**Exercise requirements:** For this exercise, copy each line of the records that contains the word "Basic".

Data entries

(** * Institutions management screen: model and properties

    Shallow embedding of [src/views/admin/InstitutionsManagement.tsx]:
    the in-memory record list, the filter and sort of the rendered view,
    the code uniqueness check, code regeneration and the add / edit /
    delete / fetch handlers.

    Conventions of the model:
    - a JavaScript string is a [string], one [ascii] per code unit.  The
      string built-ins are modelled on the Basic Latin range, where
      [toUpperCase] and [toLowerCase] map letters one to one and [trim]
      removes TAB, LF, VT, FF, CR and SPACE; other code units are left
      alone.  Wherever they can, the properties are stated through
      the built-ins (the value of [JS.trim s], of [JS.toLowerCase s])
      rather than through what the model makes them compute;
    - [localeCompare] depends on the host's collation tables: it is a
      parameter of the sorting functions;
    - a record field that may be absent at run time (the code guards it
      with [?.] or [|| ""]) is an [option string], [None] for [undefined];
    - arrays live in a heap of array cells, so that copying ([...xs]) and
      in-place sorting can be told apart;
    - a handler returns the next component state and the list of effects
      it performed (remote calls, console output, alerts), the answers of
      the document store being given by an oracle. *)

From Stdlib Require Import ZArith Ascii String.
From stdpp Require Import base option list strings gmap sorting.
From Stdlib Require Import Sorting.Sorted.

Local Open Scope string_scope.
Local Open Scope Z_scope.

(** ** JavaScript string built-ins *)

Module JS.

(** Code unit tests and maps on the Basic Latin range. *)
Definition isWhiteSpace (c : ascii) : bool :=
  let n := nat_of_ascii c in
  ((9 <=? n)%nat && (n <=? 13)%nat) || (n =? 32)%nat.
...
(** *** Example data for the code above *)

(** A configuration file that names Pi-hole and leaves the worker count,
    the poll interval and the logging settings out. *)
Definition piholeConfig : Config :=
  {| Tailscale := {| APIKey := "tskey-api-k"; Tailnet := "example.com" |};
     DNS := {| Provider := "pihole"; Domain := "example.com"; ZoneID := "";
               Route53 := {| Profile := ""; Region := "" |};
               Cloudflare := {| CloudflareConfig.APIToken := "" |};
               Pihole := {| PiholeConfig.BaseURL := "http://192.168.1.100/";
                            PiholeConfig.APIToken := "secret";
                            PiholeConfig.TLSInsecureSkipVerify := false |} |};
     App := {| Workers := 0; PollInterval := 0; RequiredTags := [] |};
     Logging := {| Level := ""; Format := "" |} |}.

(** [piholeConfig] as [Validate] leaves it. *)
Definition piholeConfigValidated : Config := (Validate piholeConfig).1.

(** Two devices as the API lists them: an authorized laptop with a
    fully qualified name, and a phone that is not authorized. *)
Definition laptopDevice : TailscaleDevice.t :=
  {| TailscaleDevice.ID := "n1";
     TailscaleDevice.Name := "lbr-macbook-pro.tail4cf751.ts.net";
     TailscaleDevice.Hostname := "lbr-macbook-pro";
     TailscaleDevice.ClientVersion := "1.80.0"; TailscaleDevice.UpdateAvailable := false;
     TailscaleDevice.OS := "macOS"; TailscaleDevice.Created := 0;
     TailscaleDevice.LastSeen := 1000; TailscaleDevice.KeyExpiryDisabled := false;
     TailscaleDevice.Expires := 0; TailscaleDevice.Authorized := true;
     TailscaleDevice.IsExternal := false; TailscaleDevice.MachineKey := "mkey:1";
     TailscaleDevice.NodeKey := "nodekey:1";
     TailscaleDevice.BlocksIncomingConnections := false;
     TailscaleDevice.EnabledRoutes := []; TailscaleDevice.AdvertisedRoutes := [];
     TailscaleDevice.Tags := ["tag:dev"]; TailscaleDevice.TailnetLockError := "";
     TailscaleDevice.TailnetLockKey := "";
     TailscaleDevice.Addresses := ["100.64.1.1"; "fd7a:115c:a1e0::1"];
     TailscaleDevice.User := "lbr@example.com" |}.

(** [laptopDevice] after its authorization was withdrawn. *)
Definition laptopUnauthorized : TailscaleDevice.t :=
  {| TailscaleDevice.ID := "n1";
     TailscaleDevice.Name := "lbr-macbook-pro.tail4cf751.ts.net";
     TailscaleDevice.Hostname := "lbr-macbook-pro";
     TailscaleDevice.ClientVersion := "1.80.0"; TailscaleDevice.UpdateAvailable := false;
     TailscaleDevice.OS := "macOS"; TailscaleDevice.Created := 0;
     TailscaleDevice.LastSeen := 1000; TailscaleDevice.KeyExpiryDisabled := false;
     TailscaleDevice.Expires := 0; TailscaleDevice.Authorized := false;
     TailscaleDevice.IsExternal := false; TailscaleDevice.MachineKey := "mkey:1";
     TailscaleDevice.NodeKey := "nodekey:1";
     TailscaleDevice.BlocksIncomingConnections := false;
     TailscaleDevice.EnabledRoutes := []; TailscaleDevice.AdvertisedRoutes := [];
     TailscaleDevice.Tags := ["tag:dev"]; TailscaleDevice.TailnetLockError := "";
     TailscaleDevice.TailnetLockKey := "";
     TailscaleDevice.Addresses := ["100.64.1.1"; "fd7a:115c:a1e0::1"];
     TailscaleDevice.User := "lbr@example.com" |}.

**Written reply:**
      string built-ins are modelled on the Basic Latin range, where
(** Code unit tests and maps on the Basic Latin range. *)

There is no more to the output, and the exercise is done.